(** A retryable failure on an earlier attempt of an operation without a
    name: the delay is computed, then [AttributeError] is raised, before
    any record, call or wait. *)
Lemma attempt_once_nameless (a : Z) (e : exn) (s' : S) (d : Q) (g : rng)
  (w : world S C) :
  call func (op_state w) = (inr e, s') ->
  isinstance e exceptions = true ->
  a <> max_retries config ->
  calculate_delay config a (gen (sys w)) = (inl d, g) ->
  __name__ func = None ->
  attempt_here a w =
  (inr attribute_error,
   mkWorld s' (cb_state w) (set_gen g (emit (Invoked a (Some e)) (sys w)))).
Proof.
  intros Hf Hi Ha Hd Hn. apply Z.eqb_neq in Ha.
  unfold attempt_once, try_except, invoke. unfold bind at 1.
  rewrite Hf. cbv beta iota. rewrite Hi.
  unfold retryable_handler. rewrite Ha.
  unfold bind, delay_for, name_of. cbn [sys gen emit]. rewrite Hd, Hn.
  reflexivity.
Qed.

...

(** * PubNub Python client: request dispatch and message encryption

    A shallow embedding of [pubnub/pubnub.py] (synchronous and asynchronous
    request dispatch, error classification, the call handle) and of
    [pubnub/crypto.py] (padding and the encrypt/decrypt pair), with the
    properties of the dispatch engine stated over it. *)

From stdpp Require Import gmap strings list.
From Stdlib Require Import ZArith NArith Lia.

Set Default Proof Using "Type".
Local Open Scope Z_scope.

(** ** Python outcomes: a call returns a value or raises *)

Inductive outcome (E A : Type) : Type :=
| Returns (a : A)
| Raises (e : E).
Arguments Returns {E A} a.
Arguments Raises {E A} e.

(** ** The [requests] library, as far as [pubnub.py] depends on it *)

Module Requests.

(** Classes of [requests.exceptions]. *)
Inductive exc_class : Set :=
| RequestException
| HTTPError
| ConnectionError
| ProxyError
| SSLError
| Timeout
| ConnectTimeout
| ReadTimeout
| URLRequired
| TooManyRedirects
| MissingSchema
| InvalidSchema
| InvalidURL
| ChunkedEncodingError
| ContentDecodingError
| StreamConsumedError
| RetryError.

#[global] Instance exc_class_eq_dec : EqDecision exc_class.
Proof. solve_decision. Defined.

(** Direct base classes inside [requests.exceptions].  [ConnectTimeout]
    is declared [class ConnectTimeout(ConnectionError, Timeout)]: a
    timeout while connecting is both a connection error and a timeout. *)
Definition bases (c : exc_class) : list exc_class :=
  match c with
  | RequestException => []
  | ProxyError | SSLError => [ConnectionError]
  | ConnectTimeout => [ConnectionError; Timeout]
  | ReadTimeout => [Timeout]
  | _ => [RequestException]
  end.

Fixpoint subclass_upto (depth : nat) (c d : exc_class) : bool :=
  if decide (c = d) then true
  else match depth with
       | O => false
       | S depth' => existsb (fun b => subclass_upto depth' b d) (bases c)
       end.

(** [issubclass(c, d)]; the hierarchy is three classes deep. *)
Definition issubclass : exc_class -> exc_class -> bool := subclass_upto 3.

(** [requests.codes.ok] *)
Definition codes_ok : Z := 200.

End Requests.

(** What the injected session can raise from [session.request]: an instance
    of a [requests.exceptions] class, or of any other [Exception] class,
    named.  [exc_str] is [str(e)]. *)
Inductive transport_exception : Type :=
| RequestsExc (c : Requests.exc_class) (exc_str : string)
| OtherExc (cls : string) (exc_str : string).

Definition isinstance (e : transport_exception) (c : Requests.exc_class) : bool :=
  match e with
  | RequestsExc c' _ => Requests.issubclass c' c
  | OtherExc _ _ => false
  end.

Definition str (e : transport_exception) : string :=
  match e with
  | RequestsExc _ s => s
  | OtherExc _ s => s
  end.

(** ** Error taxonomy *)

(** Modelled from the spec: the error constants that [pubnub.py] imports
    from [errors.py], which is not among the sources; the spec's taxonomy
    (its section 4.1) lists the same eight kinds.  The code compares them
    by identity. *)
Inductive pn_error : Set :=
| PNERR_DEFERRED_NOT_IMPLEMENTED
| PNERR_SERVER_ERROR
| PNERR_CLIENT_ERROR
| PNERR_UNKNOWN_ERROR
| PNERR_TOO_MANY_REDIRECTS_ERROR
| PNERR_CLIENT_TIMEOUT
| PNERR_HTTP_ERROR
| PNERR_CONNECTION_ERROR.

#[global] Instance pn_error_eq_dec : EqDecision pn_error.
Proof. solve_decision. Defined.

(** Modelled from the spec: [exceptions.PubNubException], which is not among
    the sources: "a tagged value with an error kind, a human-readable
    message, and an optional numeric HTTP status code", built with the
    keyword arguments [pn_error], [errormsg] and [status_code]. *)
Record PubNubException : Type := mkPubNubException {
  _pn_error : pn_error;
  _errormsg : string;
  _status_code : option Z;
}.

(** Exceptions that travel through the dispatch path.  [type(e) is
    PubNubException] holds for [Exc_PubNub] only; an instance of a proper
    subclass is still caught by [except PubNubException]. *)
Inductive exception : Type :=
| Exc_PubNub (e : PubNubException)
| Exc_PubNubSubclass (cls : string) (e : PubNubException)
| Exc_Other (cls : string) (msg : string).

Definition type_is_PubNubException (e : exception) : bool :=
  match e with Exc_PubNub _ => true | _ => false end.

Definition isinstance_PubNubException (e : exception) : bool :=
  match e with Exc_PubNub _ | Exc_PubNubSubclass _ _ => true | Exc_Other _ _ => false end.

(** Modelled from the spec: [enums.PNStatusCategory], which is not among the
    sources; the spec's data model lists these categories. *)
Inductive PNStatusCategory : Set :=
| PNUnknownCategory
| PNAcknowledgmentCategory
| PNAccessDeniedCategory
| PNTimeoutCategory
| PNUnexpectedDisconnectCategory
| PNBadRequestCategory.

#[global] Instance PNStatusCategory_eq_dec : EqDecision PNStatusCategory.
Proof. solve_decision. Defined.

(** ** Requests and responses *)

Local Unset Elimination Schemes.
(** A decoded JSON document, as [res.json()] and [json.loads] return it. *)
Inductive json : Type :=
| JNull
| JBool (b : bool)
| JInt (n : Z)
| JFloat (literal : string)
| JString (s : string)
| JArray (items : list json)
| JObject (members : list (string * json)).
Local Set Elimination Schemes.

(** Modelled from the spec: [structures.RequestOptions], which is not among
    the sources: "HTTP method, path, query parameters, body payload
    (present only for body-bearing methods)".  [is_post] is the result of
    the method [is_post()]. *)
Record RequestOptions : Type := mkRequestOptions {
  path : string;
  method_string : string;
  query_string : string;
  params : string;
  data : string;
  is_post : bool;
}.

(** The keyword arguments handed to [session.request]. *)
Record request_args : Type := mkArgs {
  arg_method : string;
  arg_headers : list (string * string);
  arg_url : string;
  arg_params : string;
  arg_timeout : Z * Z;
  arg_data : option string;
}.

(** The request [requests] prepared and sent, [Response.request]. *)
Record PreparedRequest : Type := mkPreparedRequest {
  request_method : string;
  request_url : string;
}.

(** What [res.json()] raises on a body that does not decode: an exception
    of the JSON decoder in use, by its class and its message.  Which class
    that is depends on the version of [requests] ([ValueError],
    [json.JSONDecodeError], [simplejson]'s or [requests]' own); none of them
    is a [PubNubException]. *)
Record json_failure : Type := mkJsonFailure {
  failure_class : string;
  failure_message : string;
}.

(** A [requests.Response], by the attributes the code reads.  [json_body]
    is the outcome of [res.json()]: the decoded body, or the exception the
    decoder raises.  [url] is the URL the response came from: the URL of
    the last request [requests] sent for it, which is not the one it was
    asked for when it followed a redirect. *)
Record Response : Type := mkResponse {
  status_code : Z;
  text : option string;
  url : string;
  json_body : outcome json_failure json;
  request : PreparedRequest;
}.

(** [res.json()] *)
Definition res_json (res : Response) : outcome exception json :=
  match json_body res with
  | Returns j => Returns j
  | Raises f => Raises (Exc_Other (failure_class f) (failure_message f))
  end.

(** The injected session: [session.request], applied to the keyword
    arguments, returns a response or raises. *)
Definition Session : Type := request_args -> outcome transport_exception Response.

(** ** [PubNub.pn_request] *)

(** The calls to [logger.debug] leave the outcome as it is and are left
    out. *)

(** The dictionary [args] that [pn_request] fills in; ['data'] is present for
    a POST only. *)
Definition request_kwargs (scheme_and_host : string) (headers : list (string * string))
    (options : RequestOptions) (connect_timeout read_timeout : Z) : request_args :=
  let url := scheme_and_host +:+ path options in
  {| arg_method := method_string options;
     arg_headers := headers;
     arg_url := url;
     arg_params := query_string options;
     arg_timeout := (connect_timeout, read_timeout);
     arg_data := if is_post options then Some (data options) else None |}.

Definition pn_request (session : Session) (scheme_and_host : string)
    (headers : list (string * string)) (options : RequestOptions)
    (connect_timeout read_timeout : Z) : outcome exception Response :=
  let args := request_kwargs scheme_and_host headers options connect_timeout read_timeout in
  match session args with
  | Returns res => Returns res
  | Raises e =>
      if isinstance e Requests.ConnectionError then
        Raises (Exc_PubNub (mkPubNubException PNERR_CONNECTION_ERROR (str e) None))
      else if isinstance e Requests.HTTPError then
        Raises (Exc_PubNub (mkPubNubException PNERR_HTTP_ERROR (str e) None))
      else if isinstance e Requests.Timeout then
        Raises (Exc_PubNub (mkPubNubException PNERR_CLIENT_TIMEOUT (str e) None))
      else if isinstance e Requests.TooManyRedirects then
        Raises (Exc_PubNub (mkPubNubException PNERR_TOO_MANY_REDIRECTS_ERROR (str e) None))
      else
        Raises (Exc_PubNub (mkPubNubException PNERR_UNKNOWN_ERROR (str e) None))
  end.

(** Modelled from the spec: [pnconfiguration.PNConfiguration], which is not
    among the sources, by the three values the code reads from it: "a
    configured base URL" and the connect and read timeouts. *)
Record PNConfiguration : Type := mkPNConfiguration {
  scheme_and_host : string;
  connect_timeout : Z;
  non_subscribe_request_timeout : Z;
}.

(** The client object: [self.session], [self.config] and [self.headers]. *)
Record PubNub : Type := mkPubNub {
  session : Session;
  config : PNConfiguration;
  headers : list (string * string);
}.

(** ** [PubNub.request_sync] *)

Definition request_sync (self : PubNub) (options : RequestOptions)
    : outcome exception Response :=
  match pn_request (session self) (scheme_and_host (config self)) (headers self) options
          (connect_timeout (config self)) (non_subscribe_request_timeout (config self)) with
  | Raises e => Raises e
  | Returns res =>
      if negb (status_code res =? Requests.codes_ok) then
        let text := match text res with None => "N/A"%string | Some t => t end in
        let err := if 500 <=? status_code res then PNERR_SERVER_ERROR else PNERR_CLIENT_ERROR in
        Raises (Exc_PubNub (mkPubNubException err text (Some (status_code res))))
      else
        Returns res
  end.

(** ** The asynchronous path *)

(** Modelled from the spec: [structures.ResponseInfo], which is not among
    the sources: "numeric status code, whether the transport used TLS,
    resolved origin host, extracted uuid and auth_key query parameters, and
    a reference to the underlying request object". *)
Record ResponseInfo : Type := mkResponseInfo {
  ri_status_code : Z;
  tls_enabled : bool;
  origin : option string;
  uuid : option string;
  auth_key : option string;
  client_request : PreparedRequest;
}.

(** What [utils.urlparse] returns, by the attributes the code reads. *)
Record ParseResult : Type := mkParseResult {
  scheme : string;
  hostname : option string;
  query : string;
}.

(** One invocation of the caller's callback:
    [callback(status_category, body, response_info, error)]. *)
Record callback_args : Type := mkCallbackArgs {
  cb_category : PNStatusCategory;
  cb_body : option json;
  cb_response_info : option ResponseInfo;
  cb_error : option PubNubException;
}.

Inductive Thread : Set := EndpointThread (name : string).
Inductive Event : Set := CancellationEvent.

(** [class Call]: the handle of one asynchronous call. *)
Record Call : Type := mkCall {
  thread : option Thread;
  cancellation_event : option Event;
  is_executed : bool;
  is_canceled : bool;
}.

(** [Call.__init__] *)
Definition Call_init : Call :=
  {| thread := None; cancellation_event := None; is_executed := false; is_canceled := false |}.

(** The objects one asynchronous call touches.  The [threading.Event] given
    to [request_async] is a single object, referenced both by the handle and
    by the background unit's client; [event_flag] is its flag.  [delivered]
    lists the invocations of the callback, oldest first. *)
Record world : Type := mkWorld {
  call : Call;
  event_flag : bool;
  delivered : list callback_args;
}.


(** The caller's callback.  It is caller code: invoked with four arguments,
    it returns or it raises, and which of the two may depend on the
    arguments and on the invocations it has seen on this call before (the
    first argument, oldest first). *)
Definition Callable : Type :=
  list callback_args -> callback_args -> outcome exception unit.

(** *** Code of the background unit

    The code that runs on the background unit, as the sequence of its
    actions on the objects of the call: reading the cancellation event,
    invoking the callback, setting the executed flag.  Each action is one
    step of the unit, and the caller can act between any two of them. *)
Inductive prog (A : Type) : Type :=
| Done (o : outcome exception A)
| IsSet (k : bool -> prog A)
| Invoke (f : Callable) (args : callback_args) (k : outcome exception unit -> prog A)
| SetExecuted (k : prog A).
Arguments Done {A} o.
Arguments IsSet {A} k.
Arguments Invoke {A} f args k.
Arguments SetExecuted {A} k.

▶ **Activity**
From the line holding "(** A retryable" to the line holding "a <> max_retries config ->", inclusive, restate each line above exactly as written.

▶ **Problem solution**
(** A retryable failure on an earlier attempt of an operation without a
    name: the delay is computed, then [AttributeError] is raised, before
    any record, call or wait. *)
Lemma attempt_once_nameless (a : Z) (e : exn) (s' : S) (d : Q) (g : rng)
  (w : world S C) :
  call func (op_state w) = (inr e, s') ->
  isinstance e exceptions = true ->
  a <> max_retries config ->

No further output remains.